(** What the drivers see of the manager while [addDevice] runs: they call its
    lookup by name and its marking function, neither of which adds devices. *)
Definition base_ops : DriverBase drv (kdev H) := {|
  getDeviceType := k_type; drv_probe := k_probe; addDevice := fun _ _ => fault; mgr_of := k_mgr; set_mgr := set_k_mgr |}.

Definition k_addDevice (d : drv) (node : Z) : M (kdev H) Z :=
  match d with
  | DRoot => GenericRoot.addDevice base_ops k_root set_k_root DRoot b node
  | DMem => zoom k_mem set_k_mem (GenericMem.addDevice b (junk, junk) node)
  | DCPU => zoom k_cpu set_k_cpu (GenericCPU.addDevice b junk node)
  | DSched => fun s => let '(h, t) := RoundRobin.addDevice (k_sched s) in Some (h, set_k_sched t s)
  | DUart => zoom k_uart set_k_uart (Uart8250.addDevice io b junk node)
  end.

Definition kops : DriverBase drv (kdev H) := {|
  getDeviceType := k_type; drv_probe := k_probe; addDevice := k_addDevice; mgr_of := k_mgr; set_mgr := set_k_mgr |}.

(** The registered drivers, in the order of the constructors. *)
Definition k_drivers : list drv := [DRoot; DMem; DCPU; DSched; DUart].
Definition register_drivers : M (kdev H) unit :=
  addDriver kops DRoot ≫= fun _ => addDriver kops DMem ≫= fun _ => addDriver kops DCPU ≫= fun _ =>
  addDriver kops DSched ≫= fun _ => addDriver kops DUart.

Definition k_init (h : H) : kdev H :=
  KDev (Manager [] ∅) GenericRoot.init GenericMem.init GenericCPU.init RoundRobin.init (Uart8250.Drv 0 ∅ h).

Lemma register_drivers_spec h : exists s, register_drivers (k_init h) = Some (tt, s) /\ _drvlist (k_mgr s) = k_drivers /\ _devhdl (k_mgr s) = ∅.
Proof. eexists. split_and!; reflexivity. Qed.

(** ** The drivers keep the manager's contract *)

(** A relation between the states before and after a computation. *)
Definition ensures {A} (R : kdev H -> kdev H -> Prop) (f : M (kdev H) A) : Prop :=
  forall s a s', f s = Some (a, s') -> R s s'.

Section Ensures.
  Context (R : kdev H -> kdev H -> Prop) `{!PreOrder R}.
Lemma ensures_ret {A} (a : A) : ensures R (mret a).
Proof. intros s a' s' [= _ <-]. done. Qed.
Lemma ensures_lift {A} (o : option A) : ensures R (lift o).
Proof. intros s a' s'. destruct o; [|done]. by intros [= _ <-]. Qed.
Lemma ensures_get : ensures R get.
Proof. intros s a' s' [= _ <-]. done. Qed.
Lemma ensures_fault {A} : ensures R (fault (A := A)).
Proof. by intros s a' s'. Qed.
Lemma ensures_bind {A B} (f : M (kdev H) A) (g : A -> M (kdev H) B) :
  ensures R f -> (forall a, ensures R (g a)) -> ensures R (f ≫= g).
Proof.
  intros Hf Hg s x s' E. unfold mbind, M_bind in E. destruct (f s) as [[a s1]|] eqn:Ef; [|done].
  etrans; [by eapply Hf|by eapply Hg].
Qed.
Lemma ensures_modify f : (forall s, R s (f s)) -> ensures R (modify f).
Proof. intros Hf s a s' [= _ <-]. apply Hf. Qed.
End Ensures.
End Kernel.

Create HintDb ensures.
#[export] Hint Resolve ensures_ret ensures_lift ensures_get ensures_fault : ensures.
#[export] Hint Extern 0 (PreOrder _) => apply _ : ensures.

(** Go through a computation. *)
Ltac ensures_step :=
  first [ progress auto with ensures
        | apply ensures_bind; [apply _| |intros]
        | match goal with |- ensures _ (match ?x with _ => _ end) => destruct x end ].
Ltac ensures_tac := repeat ensures_step.

Section Contract.
  Context {H : Type} (io : Mmio H) (b : region) (junk : Z).

Lemma ensures_zoom {T A} (R : kdev H -> kdev H -> Prop) (g : kdev H -> T) p (f : M T A) :
  (forall t s, R s (p t s)) -> ensures R (zoom g p f).
Proof. intros Hp s a s'. unfold zoom. destruct (f (g s)) as [[a' t]|]; [|done]. intros [= _ <-]. apply Hp. Qed.

Definition keeps (s s' : kdev H) : Prop :=
  _drvlist (k_mgr s') = _drvlist (k_mgr s) /\ _devhdl (k_mgr s) ⊆ _devhdl (k_mgr s') /\
  forall n v, _devhdl (k_mgr s') !! n = Some v -> _devhdl (k_mgr s) !! n = Some v \/ 0 <= v.1.2 <= 1.

#[local] Instance keeps_preorder : PreOrder keeps.
Proof.
  split; [intros s; split_and!; [done|done|by left]|].
  intros s1 s2 s3 (L1 & S1 & N1) (L2 & S2 & N2). split_and!; [congruence|by etrans|].
  intros n v Hv. destruct (N2 n v Hv) as [E|E]; [by apply N1|by right].
Qed.

Lemma keeps_same_mgr s s' : k_mgr s' = k_mgr s -> keeps s s'.
Proof. intros E. unfold keeps. rewrite E. split_and!; [done|done|by left]. Qed.

Lemma devhdl_insert_sub {D} n (v : D * Z * Z) g : g ⊆ devhdl_insert n v g.
Proof. unfold devhdl_insert. destruct (g !! n) eqn:E; [done|]. by apply insert_subseteq. Qed.

Lemma devhdl_insert_new {D} n (v : D * Z * Z) g n' v' : devhdl_insert n v g !! n' = Some v' -> g !! n' = Some v' \/ (n' = n /\ v' = v).
Proof.
  unfold devhdl_insert. destruct (g !! n) eqn:E; [by left|]. rewrite lookup_insert. case_decide; [subst|by left].
  intros [= <-]. by right.
Qed.

Lemma mark_keeps n h d : ensures keeps (markInstalled (base_ops (H := H)) b n h d DRV_CAP_THIS).
Proof.
  unfold markInstalled. ensures_tac. apply ensures_modify. intros s. unfold with_devhdl. split_and!; [done|apply devhdl_insert_sub|].
  intros n' v Hv. apply devhdl_insert_new in Hv as [E|[-> ->]]; [by left|]. right. by cbn.
Qed.

Lemma upd_keeps f : ensures keeps (GenericRoot.upd (k_root (H := H)) set_k_root f).
Proof. apply ensures_modify. intros s. by apply keeps_same_mgr. Qed.

Lemma by_probe_keeps n c : ensures keeps (getDriverByProbe (base_ops (H := H)) n c).
Proof. unfold getDriverByProbe. ensures_tac. Qed.

#[local] Hint Resolve mark_keeps upd_keeps by_probe_keeps : ensures.

#[export] Instance kops_spec : DriverSpec (kops io b junk).
Proof.
  split; [done|]. intros d node s r s' E. assert (ensures keeps (k_addDevice io b junk d node)) as K; [|by apply (K s r s')].
  clear. destruct d; cbn [k_addDevice].
  - unfold GenericRoot.addDevice, GenericRoot.read_initrd, GenericRoot.read_bootargs, GenericRoot.default_scheduler. ensures_tac.
  - apply ensures_zoom. intros. by apply keeps_same_mgr.
  - apply ensures_zoom. intros. by apply keeps_same_mgr.
  - intros s a s'. destruct (RoundRobin.addDevice (k_sched s)). intros [= _ <-]. by apply keeps_same_mgr.
  - apply ensures_zoom. intros. by apply keeps_same_mgr.
Qed.

(** The memory driver takes every node. *)
Lemma mem_accepts node : accepts (kops io b junk) DMem node.
Proof.
  intros s r s'. cbn [kops addDevice k_addDevice]. unfold zoom.
  destruct (GenericMem.addDevice b (junk, junk) node (k_mem s)) as [[a m]|] eqn:Em; [|done]. intros [= <- _].
  revert Em. unfold GenericMem.addDevice, mbind, M_bind. repeat case_match; try done; by intros [= <- _].
Qed.
End Contract.

(** ** Which driver a node can have *)

Section Typed.
  Context {H : Type} (io : Mmio H) (b : region) (junk : Z).
  Local Abbreviation m := (r_bytes b).

(** The name of a node. *)
Definition node_name (n : Z) : option (list Z) := r ← fdt_get_name b n; p ← fst r; cstr m p.

(** The driver [d] belongs on the node [n]. *)
Definition belongs (n : Z) (d : drv) : Prop :=
  match d with
  | DRoot => node_name n = Some [] \/ fdt_path_offset b 1 (byte_list "/chosen") = Some n
  | DMem => exists name, node_name n = Some name /\ 0 < GenericMem.probe name
  | DCPU => exists name, node_name n = Some name /\ name <> [] /\ GenericMem.probe name = 0
  | DSched => node_name n = Some (byte_list "scheduler-rr")
  | DUart => False
  end.

Record typed (s : kdev H) : Prop := {
  ty_drivers : _drvlist (k_mgr s) = k_drivers;
  ty_devices : forall n v, _devhdl (k_mgr s) !! n = Some v -> belongs n v.1.1 /\ 0 <= v.2;
  ty_scheduler : forall d, GenericRoot._scheduler (k_root s) = Some d -> d = DSched;
}.

Lemma choice_belongs n d rc : choice (kops io b junk) b DEV_TYPE_SYS k_drivers n = Some (Some (d, rc)) -> belongs n d.
Proof.
  unfold choice, belongs, node_name. destruct (fdt_get_name b n) as [[[p|] len]|]; [|done|done]. cbn [mbind option_bind fst].
  destruct (cstr m p) as [name|]; [|done]. cbn [mbind option_bind]. destruct (fdt_get_property b n _) as [prop|]; [|done].
  cbn [mbind option_bind]. set (c := match fst prop with Some p => _ | None => _ end). clearbody c. cbn [first_probe k_drivers getDeviceType kops k_type].
  change (type_selected DEV_TYPE_SYS DEV_TYPE_SYS) with true. change (type_selected DEV_TYPE_SYS DEV_TYPE_CHAR) with false.
  cbn iota. cbn [drv_probe kops k_probe mbind option_bind]. unfold GenericRoot.probe. case_bool_decide as Hn; [by intros [= <- _]; left; subst|].
  change (0 <? DRV_CAP_NONE) with false. cbn iota. destruct (Z.ltb_spec 0 (GenericMem.probe name)) as [Hm|Hm]; [intros [= <- _]; by exists name|].
  destruct (GenericCPU.probe name c) as [rc0|]; [|done]. cbn [mbind option_bind].
  destruct (Z.ltb_spec 0 rc0).
  { intros [= <- _]. exists name. split_and!; [done|done|]. unfold GenericMem.probe in *. by destruct (_ && _). }
  case_bool_decide as Hs; [subst name|done]. destruct c as [c|]; [|done]. cbn [mbind option_bind].
  destruct (0 <? RoundRobin.probe _ c); [|done]. by intros [= <- _].
Qed.
Lemma wp_upd_ready f path path' k : ready path k -> (forall r, GenericRoot._scheduler (f r) = GenericRoot._scheduler r) ->
  (forall r, GenericRoot._initrd_path r = path -> GenericRoot._initrd_path (f r) = path') ->
  wp (GenericRoot.upd k_root set_k_root f) (fun _ => ready path') k.
Proof. intros (Hl & Hs & Hp) Hf1 Hf2. apply wp_upd. split_and!; [done| |by apply Hf2]. intros d. cbn. rewrite Hf1. apply Hs. Qed.

Lemma wp_set_scheduler path k : ready path k ->
  wp (GenericRoot.upd k_root set_k_root (GenericRoot.set_scheduler (Some DSched)))
    (fun _ k' => ready path k' /\ GenericRoot._scheduler (k_root k') = Some DSched) k.
Proof. intros (Hl & Hs & Hp). apply wp_upd. unfold ready. cbn. split_and!; [exact Hl|by intros d [= <-]|exact Hp|done]. Qed.

Lemma wp_read_initrd s path k : within s t -> ready path k ->
  wp (GenericRoot.read_initrd k_root set_k_root b (d_off s))
    (fun _ => ready (default path (GenericRoot.initrd_string (node_value s "linux,initrd-start") (node_value s "linux,initrd-end")))) k.
Proof.
  intros Hw Hk. unfold GenericRoot.read_initrd, node_value. pose proof (prop_value s (byte_list "linux,initrd-start") Hw) as H1.
  destruct (find_prop (byte_list "linux,initrd-start") _) as [ps|]; cbn [from_option].
  2: { destruct H1 as [e E]. apply wp_bind, wp_lift. eexists. split; [exact E|]. exact Hk. }
  destruct H1 as (d1 & E1 & N1). apply wp_bind, wp_lift. eexists. split; [exact E1|]. apply wp_bind, wp_lift. eexists. split; [exact N1|].
  pose proof (prop_value s (byte_list "linux,initrd-end") Hw) as H2. apply wp_bind.
  assert (forall st e, wp (match GenericRoot.initrd_string st e with Some str => GenericRoot.upd k_root set_k_root (GenericRoot.set_initrd_path str) | None => mret tt end)
    (fun _ => ready (default path (GenericRoot.initrd_string st e))) k) as Hset.
  { intros st e. destruct (GenericRoot.initrd_string st e); [by apply (wp_upd_ready _ path _)|exact Hk]. }
  destruct (find_prop (byte_list "linux,initrd-end") _) as [pe|]; cbn [from_option].
  - destruct H2 as (d2 & E2 & N2). apply wp_lift. eexists. split; [exact E2|]. apply wp_bind, wp_lift. eexists. split; [exact N2|]. apply Hset.
  - destruct H2 as [e E2]. apply wp_lift. eexists. split; [exact E2|]. apply wp_bind. apply Hset.
Qed.

Lemma wp_read_bootargs s path k : within s t -> ready path k ->
  wp (GenericRoot.read_bootargs base_ops k_root set_k_root b (d_off s)) (fun _ => ready path) k.
Proof.
  intros Hw Hk. apply wp_bind, wp_lift. destruct (prop_string_total s (byte_list "bootargs") Hw) as [x E]. exists x. split; [done|].
  destruct x as [args|]; [|done]. apply wp_bind. eapply wp_mono; [by apply (wp_upd_ready _ path path)|]. intros ? k1 Hk1.
  destruct (GenericRoot.scheduler_arg args) as [name|]; [|done]. apply wp_bind. apply (wp_by_probe path); [done|done|].
  apply (wp_mono _ _ _ _ (wp_set_scheduler path k1 Hk1)). by intros ? k2 [? _].
Qed.

Lemma wp_default_scheduler path k : ready path k ->
  wp (GenericRoot.default_scheduler base_ops k_root set_k_root)
    (fun ok k' => ok = true /\ ready path k' /\ GenericRoot._scheduler (k_root k') = Some DSched) k.
Proof.
  intros Hk. pose proof Hk as (Hl & Hs & _). apply wp_bind. unfold wp at 1, get.
  destruct (GenericRoot._scheduler (k_root k)) as [d|] eqn:Ed.
  { unfold wp, mret, M_ret. split_and!; [done|done|]. by rewrite Ed, (Hs d eq_refl). }
  apply wp_bind. unfold wp at 1. rewrite (default_by_probe k Hl). apply wp_bind. apply (wp_mono _ _ _ _ (wp_set_scheduler path k Hk)).
  intros ? k' [? ?]. done.
Qed.
(** The root node: what is left to do after /chosen was found, and without it. *)
Lemma wp_chosen chosen path k : within chosen t -> ready path k ->
  wp (so ← lift (prop_string b (d_off chosen) (byte_list "stdout-path"));
      (match so with Some s => GenericRoot.upd k_root set_k_root (GenericRoot.set_stdout_path s) | None => mret tt end) ≫= fun _ =>
      GenericRoot.read_initrd k_root set_k_root b (d_off chosen) ≫= fun _ =>
      GenericRoot.read_bootargs base_ops k_root set_k_root b (d_off chosen) ≫= fun _ =>
      ok ← GenericRoot.default_scheduler base_ops k_root set_k_root;
      if (ok : bool) then markInstalled base_ops b (d_off chosen) 0 DRoot DRV_CAP_THIS ≫= fun _ => mret 0 else mret K_EINVAL)
    (fun r k' => r = 0 /\ ready (default path (GenericRoot.initrd_string (node_value chosen "linux,initrd-start") (node_value chosen "linux,initrd-end"))) k' /\
      GenericRoot._scheduler (k_root k') = Some DSched /\ is_Some (_devhdl (k_mgr k') !! d_off chosen)) k.
Proof.
  intros Hw Hk. set (str := default path _). destruct (prop_string_total chosen (byte_list "stdout-path") Hw) as [so Eso].
  apply wp_bind, wp_lift. exists so. split; [done|]. apply wp_bind.
  apply (wp_mono _ (fun _ => ready path)). { destruct so; [by apply (wp_upd_ready _ path path)|done]. }
  intros ? k3 Hk3. apply wp_bind. eapply wp_mono; [by apply (wp_read_initrd chosen path)|]. fold str. intros ? k4 Hk4.
  apply wp_bind. eapply wp_mono; [by apply (wp_read_bootargs chosen str)|]. intros ? k5 Hk5.
  apply wp_bind. eapply wp_mono; [by apply (wp_default_scheduler str)|]. intros ok k6 (-> & Hk6 & Hs6).
  apply wp_bind. unfold markInstalled. destruct (nodes_in b t chosen [] Ht Hw) as ((na & En & _) & _).
  apply wp_bind, wp_lift. eexists. split; [exact En|]. cbn [fst].
  unfold wp, mbind, M_bind, modify, mret, M_ret. split_and!; [done|done|done|]. cbn. unfold devhdl_insert.
  destruct (_devhdl (k_mgr k6) !! d_off chosen) eqn:E; [by rewrite E|]. rewrite lookup_insert_eq. by eexists.
Qed.

Lemma add_root_ok k : _drvlist (k_mgr k) = k_drivers -> GenericRoot._scheduler (k_root k) = None ->
  wp (k_addDevice io b junk DRoot 0) (fun r k' =>
    match find_path t [byte_list "chosen"] with
    | None => r = K_ENODEV
    | Some chosen => r = 0 /\ ready (default (GenericRoot._initrd_path (k_root k))
        (GenericRoot.initrd_string (node_value chosen "linux,initrd-start") (node_value chosen "linux,initrd-end"))) k' /\
        GenericRoot._scheduler (k_root k') = Some DSched /\ is_Some (_devhdl (k_mgr k') !! d_off chosen)
    end) k.
Proof.
  intros Hl Hs. assert (d_off t = 0) as Ht0 by apply Ht. assert (within t t) as Hwt by constructor.
  set (p0 := GenericRoot._initrd_path (k_root k)). assert (ready p0 k) as Hk by (split_and!; [done|by rewrite Hs|done]).
  cbn [k_addDevice]. unfold GenericRoot.addDevice. change (0 =? 0) with true. cbn iota.
  destruct (prop_string_total t (byte_list "compatible") Hwt) as [c Ec]. rewrite Ht0 in Ec.
  destruct (prop_string_total t (byte_list "model") Hwt) as [md Em]. rewrite Ht0 in Em.
  apply wp_bind, wp_lift. exists c. split; [done|]. apply wp_bind. eapply wp_mono; [by apply (wp_upd_ready _ p0 p0)|]. intros ? k1 Hk1.
  apply wp_bind, wp_lift. exists md. split; [done|]. apply wp_bind. eapply wp_mono; [by apply (wp_upd_ready _ p0 p0)|]. intros ? k2 Hk2.
  apply wp_bind, wp_lift. rewrite (path_offset_tree b (proj1 Ht) t (byte_list "/chosen") 0 Ht eq_refl). unfold path_result.
  change (split_path [] (byte_list "/chosen")) with [byte_list "chosen"].
  destruct (find_path t [byte_list "chosen"]) as [chosen|] eqn:Hch; (eexists; split; [reflexivity|]); [|done].
  pose proof (find_path_within _ _ _ Hch) as Hw. destruct (off_sw b t Ht chosen Hw) as [_ [Ho0 _]].
  destruct (Z.leb_spec 0 (d_off chosen)); [|lia]. by apply wp_chosen.
Qed.

(** Values of properties are not negative, and an empty range names no disk. *)
Lemma node_value_nonneg s name : within s t -> 0 <= node_value s name.
Proof.
  intros Hw. unfold node_value. pose proof (getprop_in b t s (byte_list name) Ht Hw) as Hg. destruct (find_prop _ _) as [p|]; [|done].
  destruct Hg as (d & _ & _ & Hv). pose proof (be_range _ (Forall_rdn _ _ _ _ _ (bo_bytes _ Hok) Hv)) as [Hb _].
  cbn [from_option]. unfold cells_value. by repeat case_match.
Qed.

Lemma initrd_string_none st en : 0 <= st -> ~ (0 < st < en) -> GenericRoot.initrd_string st en = None.
Proof.
  intros H0 H1. unfold GenericRoot.initrd_string. destruct (Z.eqb_spec st 0); [done|]. destruct (Z.eqb_spec en 0); [done|].
  destruct (Z.ltb_spec st en); [lia|done].
Qed.
End Root.

(** C29: The root node. On a blob that holds a tree and is followed by a NUL, with
    the kernel's drivers registered and no scheduler chosen yet,
    [GenericRoot::addDevice] returns for the root K_ENODEV when the tree has no
    /chosen, and 0 when it has: then the scheduler is the round-robin driver
    whatever the boot arguments say and /chosen is marked as installed. The values
    of "linux,initrd-start" and "linux,initrd-end" are those of one or two cells, 0
    when the property is missing or has another length. When 0 < start < end <
    2^38 the device path it prints is parsed by the CPIO file system as the
    address of the range in the direct map and its length; when not
    0 < start < end the path stays as it was. *)
Theorem root_addDevice_correct {H} (io : Mmio H) b t junk k :
  holds b t -> rd8 (r_bytes b) (hv b 4) = Some 0 -> _drvlist (k_mgr k) = k_drivers -> GenericRoot._scheduler (k_root k) = None ->
  match find_path t [byte_list "chosen"] with
  | None => exists k', k_addDevice io b junk DRoot 0 k = Some (K_ENODEV, k')
  | Some chosen =>
      let st := node_value chosen "linux,initrd-start" in let en := node_value chosen "linux,initrd-end" in
      exists k', k_addDevice io b junk DRoot 0 k = Some (0, k') /\ GenericRoot._scheduler (k_root k') = Some DSched /\
        is_Some (_devhdl (k_mgr k') !! d_off chosen) /\
        (0 < st < en -> en < 2 ^ 38 -> CPIOFS.parse_device (GenericRoot._initrd_path (k_root k')) = Some (K_VADDR_BASE + st, en - st)) /\
        (~ (0 < st < en) -> GenericRoot._initrd_path (k_root k') = GenericRoot._initrd_path (k_root k))
  end.
Proof.
  intros Ht Hnul Hl Hs. pose proof (add_root_ok io b junk t Ht Hnul k Hl Hs) as G.
  destruct (find_path t [byte_list "chosen"]) as [chosen|] eqn:Hch.
  - pose proof (find_path_within _ _ _ Hch) as Hw. cbv zeta. apply wp_inv in G as (r & k' & E & -> & (_ & _ & Hp) & Hs' & Hd). exists k'. split_and!; [done|done|done| |]; rewrite Hp.
    + intros H0 H1. destruct (initrd_string_parses _ _ H0 H1) as (str & -> & Hparse). exact Hparse.
    + intros Hn. rewrite initrd_string_none; [done|by apply (node_value_nonneg b t Ht)|done].
  - apply wp_inv in G as (r & k' & E & ->). by exists k'.
Qed.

--------------------------------------------------

(Activity): In the entries above, find the line with "Definition belongs (n" and the line with "change (type_selected DEV_TYPE_SYS DEV_TYPE_SYS)", then set down exactly those two and every line between them, nothing else.

(Exercise output):
Definition belongs (n : Z) (d : drv) : Prop :=
  match d with
  | DRoot => node_name n = Some [] \/ fdt_path_offset b 1 (byte_list "/chosen") = Some n
  | DMem => exists name, node_name n = Some name /\ 0 < GenericMem.probe name
  | DCPU => exists name, node_name n = Some name /\ name <> [] /\ GenericMem.probe name = 0
  | DSched => node_name n = Some (byte_list "scheduler-rr")
  | DUart => False
  end.

Record typed (s : kdev H) : Prop := {
  ty_drivers : _drvlist (k_mgr s) = k_drivers;
  ty_devices : forall n v, _devhdl (k_mgr s) !! n = Some v -> belongs n v.1.1 /\ 0 <= v.2;
  ty_scheduler : forall d, GenericRoot._scheduler (k_root s) = Some d -> d = DSched;
}.

Lemma choice_belongs n d rc : choice (kops io b junk) b DEV_TYPE_SYS k_drivers n = Some (Some (d, rc)) -> belongs n d.
Proof.
  unfold choice, belongs, node_name. destruct (fdt_get_name b n) as [[[p|] len]|]; [|done|done]. cbn [mbind option_bind fst].
  destruct (cstr m p) as [name|]; [|done]. cbn [mbind option_bind]. destruct (fdt_get_property b n _) as [prop|]; [|done].
  cbn [mbind option_bind]. set (c := match fst prop with Some p => _ | None => _ end). clearbody c. cbn [first_probe k_drivers getDeviceType kops k_type].
  change (type_selected DEV_TYPE_SYS DEV_TYPE_SYS) with true. change (type_selected DEV_TYPE_SYS DEV_TYPE_CHAR) with false.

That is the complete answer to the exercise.